Records for the task:

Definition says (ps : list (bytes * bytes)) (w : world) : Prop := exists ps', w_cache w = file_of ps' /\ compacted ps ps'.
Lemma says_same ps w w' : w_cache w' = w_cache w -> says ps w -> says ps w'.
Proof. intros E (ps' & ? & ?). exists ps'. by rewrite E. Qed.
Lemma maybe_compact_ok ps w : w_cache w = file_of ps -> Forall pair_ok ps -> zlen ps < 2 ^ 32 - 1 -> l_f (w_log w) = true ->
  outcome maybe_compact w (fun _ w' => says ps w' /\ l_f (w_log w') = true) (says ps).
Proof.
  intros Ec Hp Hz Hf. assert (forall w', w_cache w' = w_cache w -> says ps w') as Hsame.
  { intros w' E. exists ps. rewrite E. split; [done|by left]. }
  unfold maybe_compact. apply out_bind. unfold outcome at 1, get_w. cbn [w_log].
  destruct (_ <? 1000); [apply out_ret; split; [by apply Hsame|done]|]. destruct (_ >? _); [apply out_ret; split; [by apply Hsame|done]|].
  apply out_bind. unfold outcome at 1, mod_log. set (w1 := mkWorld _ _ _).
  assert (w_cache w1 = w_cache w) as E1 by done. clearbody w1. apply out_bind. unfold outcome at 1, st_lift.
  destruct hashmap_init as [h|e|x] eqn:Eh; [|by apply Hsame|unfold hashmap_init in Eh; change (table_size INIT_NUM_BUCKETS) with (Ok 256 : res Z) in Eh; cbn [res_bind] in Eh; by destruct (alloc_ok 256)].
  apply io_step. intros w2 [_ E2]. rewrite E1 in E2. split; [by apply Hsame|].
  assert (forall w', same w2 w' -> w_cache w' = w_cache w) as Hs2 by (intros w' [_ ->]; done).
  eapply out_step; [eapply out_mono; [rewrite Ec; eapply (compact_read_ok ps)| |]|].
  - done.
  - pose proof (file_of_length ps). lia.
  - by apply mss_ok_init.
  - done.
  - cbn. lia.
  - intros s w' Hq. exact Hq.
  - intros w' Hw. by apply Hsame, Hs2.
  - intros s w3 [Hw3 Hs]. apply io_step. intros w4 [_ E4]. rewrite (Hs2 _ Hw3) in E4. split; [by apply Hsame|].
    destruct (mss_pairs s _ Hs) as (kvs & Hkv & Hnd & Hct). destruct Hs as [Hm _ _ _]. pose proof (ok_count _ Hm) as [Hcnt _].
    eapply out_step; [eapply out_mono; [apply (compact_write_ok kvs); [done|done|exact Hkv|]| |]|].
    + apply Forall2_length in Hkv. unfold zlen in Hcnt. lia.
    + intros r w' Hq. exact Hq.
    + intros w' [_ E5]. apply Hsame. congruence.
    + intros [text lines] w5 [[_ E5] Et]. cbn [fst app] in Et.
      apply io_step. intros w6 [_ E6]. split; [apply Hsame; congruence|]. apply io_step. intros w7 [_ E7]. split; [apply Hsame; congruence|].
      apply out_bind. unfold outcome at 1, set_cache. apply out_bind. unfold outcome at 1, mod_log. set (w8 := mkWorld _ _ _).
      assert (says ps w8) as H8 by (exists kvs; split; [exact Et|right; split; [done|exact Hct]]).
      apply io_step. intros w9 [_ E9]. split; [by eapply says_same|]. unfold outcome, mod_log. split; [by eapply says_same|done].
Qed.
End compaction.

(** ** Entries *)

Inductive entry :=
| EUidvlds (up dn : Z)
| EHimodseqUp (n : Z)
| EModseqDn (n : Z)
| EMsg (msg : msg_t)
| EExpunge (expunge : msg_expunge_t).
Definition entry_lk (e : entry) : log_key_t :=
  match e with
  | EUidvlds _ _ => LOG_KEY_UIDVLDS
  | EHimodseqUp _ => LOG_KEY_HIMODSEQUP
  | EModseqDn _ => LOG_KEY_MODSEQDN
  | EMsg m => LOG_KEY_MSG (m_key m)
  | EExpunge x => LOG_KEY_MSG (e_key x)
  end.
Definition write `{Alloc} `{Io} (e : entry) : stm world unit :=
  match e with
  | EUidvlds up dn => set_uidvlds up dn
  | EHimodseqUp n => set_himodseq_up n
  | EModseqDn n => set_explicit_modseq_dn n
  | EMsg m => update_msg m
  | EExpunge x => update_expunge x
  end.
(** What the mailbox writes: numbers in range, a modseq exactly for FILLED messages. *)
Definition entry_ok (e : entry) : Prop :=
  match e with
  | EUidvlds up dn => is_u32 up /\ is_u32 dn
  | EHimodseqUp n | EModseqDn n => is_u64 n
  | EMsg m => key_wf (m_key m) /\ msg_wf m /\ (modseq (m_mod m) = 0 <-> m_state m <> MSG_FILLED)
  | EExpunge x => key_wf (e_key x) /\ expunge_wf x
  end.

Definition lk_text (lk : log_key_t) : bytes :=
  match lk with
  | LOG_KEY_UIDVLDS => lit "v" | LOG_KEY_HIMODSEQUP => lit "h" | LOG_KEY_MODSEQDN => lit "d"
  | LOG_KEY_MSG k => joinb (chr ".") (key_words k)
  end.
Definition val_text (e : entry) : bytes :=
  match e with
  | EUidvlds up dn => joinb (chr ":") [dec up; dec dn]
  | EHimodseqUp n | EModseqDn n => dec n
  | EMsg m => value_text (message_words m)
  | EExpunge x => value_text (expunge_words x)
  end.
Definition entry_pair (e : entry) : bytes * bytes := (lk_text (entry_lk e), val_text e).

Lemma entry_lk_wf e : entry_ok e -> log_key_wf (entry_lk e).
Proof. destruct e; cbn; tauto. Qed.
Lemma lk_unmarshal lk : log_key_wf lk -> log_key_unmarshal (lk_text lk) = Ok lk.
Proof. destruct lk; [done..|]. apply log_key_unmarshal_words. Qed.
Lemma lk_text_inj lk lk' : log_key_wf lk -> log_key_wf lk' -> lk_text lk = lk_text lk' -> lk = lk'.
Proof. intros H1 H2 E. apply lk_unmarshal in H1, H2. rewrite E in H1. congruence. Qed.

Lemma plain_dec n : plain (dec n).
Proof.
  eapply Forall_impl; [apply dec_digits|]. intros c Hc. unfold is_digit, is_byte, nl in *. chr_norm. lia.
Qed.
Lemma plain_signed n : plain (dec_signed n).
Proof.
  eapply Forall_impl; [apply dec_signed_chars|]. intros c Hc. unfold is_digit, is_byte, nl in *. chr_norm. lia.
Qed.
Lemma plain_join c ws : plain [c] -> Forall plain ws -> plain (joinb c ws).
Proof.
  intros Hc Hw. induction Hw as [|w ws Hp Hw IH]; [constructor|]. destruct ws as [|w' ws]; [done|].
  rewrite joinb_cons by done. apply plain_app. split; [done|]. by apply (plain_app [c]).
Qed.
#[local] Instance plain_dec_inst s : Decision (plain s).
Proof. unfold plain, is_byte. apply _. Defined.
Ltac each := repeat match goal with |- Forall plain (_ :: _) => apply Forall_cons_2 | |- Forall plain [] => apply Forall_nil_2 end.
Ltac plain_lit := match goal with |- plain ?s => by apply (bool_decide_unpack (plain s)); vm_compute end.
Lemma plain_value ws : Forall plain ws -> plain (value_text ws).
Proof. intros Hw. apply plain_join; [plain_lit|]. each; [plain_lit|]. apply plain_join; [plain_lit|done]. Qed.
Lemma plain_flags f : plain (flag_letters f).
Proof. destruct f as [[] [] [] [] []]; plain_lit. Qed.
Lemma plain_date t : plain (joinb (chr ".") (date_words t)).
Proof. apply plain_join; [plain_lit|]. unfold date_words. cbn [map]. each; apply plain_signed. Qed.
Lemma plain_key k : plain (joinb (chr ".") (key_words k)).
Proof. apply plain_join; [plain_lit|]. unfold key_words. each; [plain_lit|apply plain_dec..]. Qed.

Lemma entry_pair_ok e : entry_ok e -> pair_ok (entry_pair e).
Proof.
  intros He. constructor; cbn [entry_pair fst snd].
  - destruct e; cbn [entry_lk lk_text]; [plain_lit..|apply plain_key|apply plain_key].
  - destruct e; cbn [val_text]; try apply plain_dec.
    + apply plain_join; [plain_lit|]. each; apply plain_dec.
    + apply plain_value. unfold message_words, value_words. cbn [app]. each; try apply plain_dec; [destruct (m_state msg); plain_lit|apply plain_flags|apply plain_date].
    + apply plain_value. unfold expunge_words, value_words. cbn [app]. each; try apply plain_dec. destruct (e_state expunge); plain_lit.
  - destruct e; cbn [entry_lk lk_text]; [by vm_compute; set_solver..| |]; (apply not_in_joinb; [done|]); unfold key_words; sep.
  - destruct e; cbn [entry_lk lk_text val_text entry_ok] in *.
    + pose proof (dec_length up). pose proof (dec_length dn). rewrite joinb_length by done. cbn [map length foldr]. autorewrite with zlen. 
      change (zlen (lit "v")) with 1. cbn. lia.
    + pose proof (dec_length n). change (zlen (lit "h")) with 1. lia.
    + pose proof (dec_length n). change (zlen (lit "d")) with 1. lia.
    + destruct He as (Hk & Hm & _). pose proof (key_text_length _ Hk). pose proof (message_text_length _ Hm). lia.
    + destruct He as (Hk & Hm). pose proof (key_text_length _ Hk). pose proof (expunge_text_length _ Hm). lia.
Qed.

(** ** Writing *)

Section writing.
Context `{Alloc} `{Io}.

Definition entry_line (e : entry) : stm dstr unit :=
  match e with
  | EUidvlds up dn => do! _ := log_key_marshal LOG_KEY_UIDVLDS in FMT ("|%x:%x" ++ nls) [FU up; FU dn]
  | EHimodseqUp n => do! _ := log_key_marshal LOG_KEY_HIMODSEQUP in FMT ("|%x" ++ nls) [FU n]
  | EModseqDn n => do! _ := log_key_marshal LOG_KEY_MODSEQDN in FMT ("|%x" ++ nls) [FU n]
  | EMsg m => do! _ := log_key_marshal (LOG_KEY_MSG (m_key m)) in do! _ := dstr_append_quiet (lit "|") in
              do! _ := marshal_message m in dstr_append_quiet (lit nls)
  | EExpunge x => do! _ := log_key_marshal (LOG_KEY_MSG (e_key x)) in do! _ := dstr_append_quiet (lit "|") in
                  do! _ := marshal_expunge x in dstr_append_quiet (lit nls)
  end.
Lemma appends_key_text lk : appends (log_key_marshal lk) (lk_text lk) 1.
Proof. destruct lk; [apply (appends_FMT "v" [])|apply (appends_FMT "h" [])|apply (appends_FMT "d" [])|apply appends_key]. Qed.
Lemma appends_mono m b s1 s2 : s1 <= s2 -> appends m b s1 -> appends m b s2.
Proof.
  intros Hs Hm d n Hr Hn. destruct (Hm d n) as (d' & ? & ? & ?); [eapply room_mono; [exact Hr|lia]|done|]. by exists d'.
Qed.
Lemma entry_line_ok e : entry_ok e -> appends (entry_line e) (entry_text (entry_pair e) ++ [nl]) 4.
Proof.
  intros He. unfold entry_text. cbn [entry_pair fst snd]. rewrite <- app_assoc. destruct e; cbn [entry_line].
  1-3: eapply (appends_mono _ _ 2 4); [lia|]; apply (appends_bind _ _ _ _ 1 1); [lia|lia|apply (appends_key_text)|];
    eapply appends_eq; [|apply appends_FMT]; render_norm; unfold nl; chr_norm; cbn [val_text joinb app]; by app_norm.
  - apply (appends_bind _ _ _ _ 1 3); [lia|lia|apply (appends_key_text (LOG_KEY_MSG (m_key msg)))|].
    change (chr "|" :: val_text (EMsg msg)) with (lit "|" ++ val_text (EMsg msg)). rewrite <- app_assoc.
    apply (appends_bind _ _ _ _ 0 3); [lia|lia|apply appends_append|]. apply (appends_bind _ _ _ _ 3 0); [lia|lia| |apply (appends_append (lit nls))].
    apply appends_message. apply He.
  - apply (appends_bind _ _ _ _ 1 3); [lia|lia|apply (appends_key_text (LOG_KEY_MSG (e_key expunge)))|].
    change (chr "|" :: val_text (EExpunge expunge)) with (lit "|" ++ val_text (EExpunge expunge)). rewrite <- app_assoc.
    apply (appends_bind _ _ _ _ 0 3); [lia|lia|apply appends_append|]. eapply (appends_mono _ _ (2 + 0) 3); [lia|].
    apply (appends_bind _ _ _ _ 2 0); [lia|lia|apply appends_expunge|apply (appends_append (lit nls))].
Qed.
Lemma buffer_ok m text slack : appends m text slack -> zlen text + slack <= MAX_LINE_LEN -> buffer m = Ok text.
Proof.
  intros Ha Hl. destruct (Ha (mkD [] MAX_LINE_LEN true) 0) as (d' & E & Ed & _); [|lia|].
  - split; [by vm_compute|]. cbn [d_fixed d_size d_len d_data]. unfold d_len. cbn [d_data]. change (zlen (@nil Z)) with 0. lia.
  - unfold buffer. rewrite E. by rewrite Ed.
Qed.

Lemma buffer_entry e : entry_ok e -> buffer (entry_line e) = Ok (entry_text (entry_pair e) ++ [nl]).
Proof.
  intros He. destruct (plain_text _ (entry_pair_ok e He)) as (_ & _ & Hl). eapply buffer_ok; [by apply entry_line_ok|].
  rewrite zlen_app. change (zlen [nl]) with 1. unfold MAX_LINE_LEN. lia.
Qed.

Exercise instructions: Of the entries listed above, reproduce only the lines starting at the line containing "destruct (_ <?" and ending at the line containing "- intros w' Hw. by apply Hsame, Hs2.". Include both, exactly as they stand.

Answer below:
  destruct (_ <? 1000); [apply out_ret; split; [by apply Hsame|done]|]. destruct (_ >? _); [apply out_ret; split; [by apply Hsame|done]|].
  apply out_bind. unfold outcome at 1, mod_log. set (w1 := mkWorld _ _ _).
  assert (w_cache w1 = w_cache w) as E1 by done. clearbody w1. apply out_bind. unfold outcome at 1, st_lift.
  destruct hashmap_init as [h|e|x] eqn:Eh; [|by apply Hsame|unfold hashmap_init in Eh; change (table_size INIT_NUM_BUCKETS) with (Ok 256 : res Z) in Eh; cbn [res_bind] in Eh; by destruct (alloc_ok 256)].
  apply io_step. intros w2 [_ E2]. rewrite E1 in E2. split; [by apply Hsame|].
  assert (forall w', same w2 w' -> w_cache w' = w_cache w) as Hs2 by (intros w' [_ ->]; done).
  eapply out_step; [eapply out_mono; [rewrite Ec; eapply (compact_read_ok ps)| |]|].
  - done.
  - pose proof (file_of_length ps). lia.
  - by apply mss_ok_init.
  - done.
  - cbn. lia.
  - intros s w' Hq. exact Hq.
  - intros w' Hw. by apply Hsame, Hs2.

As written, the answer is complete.